Sometimes I reply twice.
How does the fact that Komen was disingenuous about their motives mean that they weren’t trying to remove an ideological roadblock for donors and recipients who oppose abortion? I think what you’re saying is that if they were trying to widen the pool of donors by separating themselves from this controversial organization, they should have said so.
Ah, wait – or maybe what you’re saying is that this had nothing to do with appealing to a broader selection of donors, it reflected a pro-life agenda behind the scenes at Komen. I’m not sure I believe that. I know Karen Handel’s been a lightning rod for this whole thing but it doesn’t make sense to me that they would have partnered with Planned Parenthood in the first place if Komen is in the clutches of the pro-life movement. I think they’re just generally clueless.
(I realize “clutches of the pro-life movement” is inflammatory.)
I am not a public health expert, nor do I play one on TV.
I wonder, also, if part of the reason that pro-Planned Parenthood folks are so exercised about this issue is the assumption that the women who receive breast exams and mammogram referrals from PP rely on said organization as the only source for their healthcare. That’s kind of what I was getting at originally but I didn’t phrase it quite that way.

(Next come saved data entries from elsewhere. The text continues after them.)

Lemma remove_file_gone p description w w' :
  remove_file p description w = (Ok tt, w') → is_file (w_fs w') p = false.
Proof.
  unfold remove_file. rewrite ask_bind. unfold id.
  destruct (exists_ (w_fs w) p) eqn:Ee; cbn [negb].
  2: { intros [= <-]. apply exists_stat_false in Ee. unfold is_file. by rewrite Ee. }
  destruct (is_symlink (w_fs w) p) eqn:Es; [done|].
  destruct (is_file (w_fs w) p); [|done]. cbn [negb orb]. intros H. minv H u w1 E; [|done].
  assert (w_fs w1 = w_fs w) as Hfs
    by (by eapply (same_fs_in_transaction _ (same_fs_record_file p))).
  minv H v w2 E2; [|done]. injection H as <-. destruct v. cbn [add_out w_fs].
  unfold unlink in E2. rewrite ask_bind in E2. unfold id in E2. rewrite Hfs in E2.
  pose proof (loc_not_symlink _ _ Es) as Hloc. unfold is_symlink in Es.
  destruct (lloc (w_fs w) p) as [q|]; [|done].
  destruct (links (w_fs w) !! q); [done|].
  destruct (nodes (w_fs w) !! q) as [[]|]; [|done..].
  minv E2 b w3 E3; [|done]. apply tick_spec in E3 as (b' & [= ->] & Hw3 & _).
  destruct b'; [done|]. apply put_node_touches in E2 as ->. cbn [set_fs w_fs].
  assert (w_fs w3 = w_fs w) as Hfs3 by (by rewrite Hw3).
  unfold is_file, stat. rewrite Hfs3, (loc_stable (w_fs w)), Hloc by done.
  by rewrite put_same.
Qed.

Lemma remove_files_gone ps description w w' :
  for_each ps (λ p, remove_file p description) w = (Ok tt, w') →
  ∀ p, p ∈ ps → is_file (w_fs w') p = false.
Proof.
  revert w. induction ps as [|p ps IH]; intros w H q Hq; [by apply not_elem_of_nil in Hq|].
  cbn [for_each] in H. minv H u w1 E; [|done]. destruct u.
  apply elem_of_cons in Hq as [->|Hq]; [|by eapply IH].
  eapply (is_file_not_gone w1 w' (λ _, False) (λ p, p ∈ ps)); [|done|by eapply remove_file_gone].
  eapply preserves_for_each; [apply _| |exact H]. intros a Ha. by apply touches_remove_file.
Qed.

(** The loop that writes the sources. *)
Lemma write_sources_ok source target texts w w' :
  flat (w_fs w) target → (∀ n s, (n, s) ∈ texts → cr ∉ s) →
  (∀ n s t, (n, s) ∈ texts → (n, t) ∈ texts → s = t) →
  for_each texts (write_source source target) w = (Ok tt, w') →
  ∀ n s, (n, s) ∈ texts → contains MARKER s = true ∧ text_of w' (target ++ [n]) s.
Proof.
  revert w. induction texts as [|[m t] texts IH]; intros w Hflat Hcr Hfun H n s Hin;
    [by apply not_elem_of_nil in Hin|].
  cbn [for_each] in H. minv H u w1 E; [|done]. destruct u. unfold write_source in E.
  cbn [fst snd] in E. destruct (contains MARKER t) eqn:Em; [|done]. cbn [negb] in E.
  assert (links (w_fs w1) = links (w_fs w)) as Hl by by eapply (touches_write (eq _) (λ _, False)) in E as [? _].
  assert (∀ n s, (n, s) ∈ texts → contains MARKER s = true ∧ text_of w' (target ++ [n]) s) as Hrest.
  { eapply IH; [by eapply flat_stable|set_solver|set_solver|done]. }
  apply elem_of_cons in Hin as [[= -> ->]|Hin]; [|by apply Hrest]. split; [done|].
  destruct (decide (m ∈ map fst texts)) as [Hm|Hm].
  - apply list_elem_of_In, in_map_iff in Hm as ([m' s'] & Hms & Hin%list_elem_of_In).
    simpl in Hms. subst m'. rewrite (Hfun m t s'); [by apply Hrest|by left|by right].
  - assert (touches (λ p, ∃ n s, (n, s) ∈ texts ∧ p = target ++ [n]) (λ _, False) w1 w') as Ht.
    { eapply preserves_for_each; [apply _| |exact H]. intros [n s] Hns.
      unfold write_source. cbn [fst snd]. destruct (negb _); [apply preserves_raise; apply _|].
      apply touches_write. eauto. }
    eapply touches_text; [exact Ht|eapply write_leaves; [exact E|eapply Hcr; by left]|].
    intros p' q [(n & s & Hns & ->)|[]] Hq Hq'.
    assert (n = m) as -> by (eapply flat_distinct; [by eapply flat_stable|done..]).
    apply Hm, list_elem_of_In, in_map_iff. exists (m, s). split; [done|].
    by apply list_elem_of_In.
Qed.

Lemma survey_cover target names w found w' n q :
  survey_target target names w = (Ok found, w') → is_dir (w_fs w) target = true →
  loc (w_fs w) target = Some q → is_Some (nodes (w_fs w) !! (q ++ [n])) → n ∉ names →
  target ++ [n] ∈ found.2 ∨ (target ++ [n] ∈ found.1 ∧ is_artifact_name n = true).
Proof.
  intros H Hd Hq Hn Hnames. unfold survey_target in H. rewrite ask_bind in H. unfold id in H.
  rewrite Hd, ask_bind in H.
  assert (target ++ [n] ∈ iterdir (w_fs w) target) as Hin by (eapply iterdir_elem; eauto).
  destruct (classify_cover _ _ _ _ _ H _ Hin) as [_ Hc]. rewrite name_snoc in Hc. tauto.
Qed.

(** The phases of a successful run and what each does. *)
Lemma copy_sources_phases ksu module_root w w' :
  copy_sources ksu module_root w = (Ok tt, w') →
  let target := sandbox_dir ksu in
  let source := template_dir module_root in
  let names := source_files (w_fs w) source in
  ∃ found texts changed w1 w2 w3 w4,
    is_symlink (w_fs w) target
      || (exists_ (w_fs w) target && negb (is_dir (w_fs w) target)) = false ∧
    survey_target target names w = (Ok found, w) ∧
    read_sources source names w = (Ok texts, w) ∧
    any_changed target texts w = (Ok changed, w) ∧
    when changed (for_each found.1 (λ p, remove_file p stale_artifact)) w = (Ok tt, w1) ∧
    for_each found.2 (λ p, remove_file p (py "legacy source")) w1 = (Ok tt, w2) ∧
    ensure_target target w2 = (Ok tt, w3) ∧
    for_each texts (write_source source target) w3 = (Ok tt, w4) ∧ w_fs w' = w_fs w4.
Proof.
  intros H. unfold copy_sources in H. rewrite ask_bind in H. unfold id in H.
  destruct (negb _); [done|]. destruct (_ || _) eqn:Eg; [done|]. cbv zeta in H.
  minv H found w0 E1; [|done]. destruct found as [artifacts legacy].
  assert (w0 = w) as ->.
  { symmetry. by eapply (preserves_survey eq). }
  minv H texts w0 E2; [|done]. pose proof (read_sources_ok _ _ _ _ _ E2) as (-> & _).
  minv H changed w0 E3; [|done]. pose proof (any_changed_ok _ _ _ _ _ E3) as (-> & _).
  minv H u1 w1 E4; [|done]. minv H u2 w2 E5; [|done]. minv H u3 w3 E6; [|done].
  minv H u4 w4 E7; [|done]. injection H as <-. destruct u1, u2, u3, u4.
  exists (artifacts, legacy), texts, changed, w1, w2, w3, w4. by split_and!.
Qed.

I also was listening to a discussion on NPR last night in which one of the women (can’t remember her name) made the point that despite the criticisms of Komen for “pinkwashing,” etc., they have definitely raised awareness of breast cancer among low-income minorities – I believe this woman represented a group that advocates for Hispanic women. I think we provide lip service to this idea of “awareness” and correlate it with things like “change your Facebook status to reflect the color of your bra!” but that this is, on balance, a benefit of the pink-ribbon branded everything.
I’ve listened to both arguments, and I’ll stipulate up front that I’m adamantly against abortion. I think its fair to point out to everyone what PP really is and really does. They don’t provide a full spectrum of services that you would associate with women’s health. Their care is centered on preventing and terminating pregnancies, and all other services are ancillary to that. I did find it hard to believe that it was Komen’s funds that allowed PP’s docs or nurses to give a very basic breast exam. The marginal cost of the screening (which is a manual examination) plus a referral has to be near zero. And of course, there is no follow-up care.
In the end, I concluded that the Komen grant was more about keeping up the appearance of providing a comprehensive array of “women’s health” services. Once Komen said that they wanted to give their money to people who directly provide the services, it revealed that PP was not really a substantial provider of those services.
That’s the only reasonable explanation of their vicious attacks against Komen. The money wasn’t really that much (I’m not sure it even covered Cecile Richard’s salary.) But the publicity created a huge windfall for them and they didn’t seem to care much that one of the great women’s health charities would be seriously damaged by their take-no-prisoners tactics. I remember when getting breast cancer meant you lost your breast, period, and that’s if you were lucky. After 30 years of relentless campaigning, women of all social stripes and situations have an infinitely better chance of surviving intact. PP’s mortality trajectory is precipitously in the opposite direction, and as they’ve become more powerful and more influential we have more STD’s to go with the body count.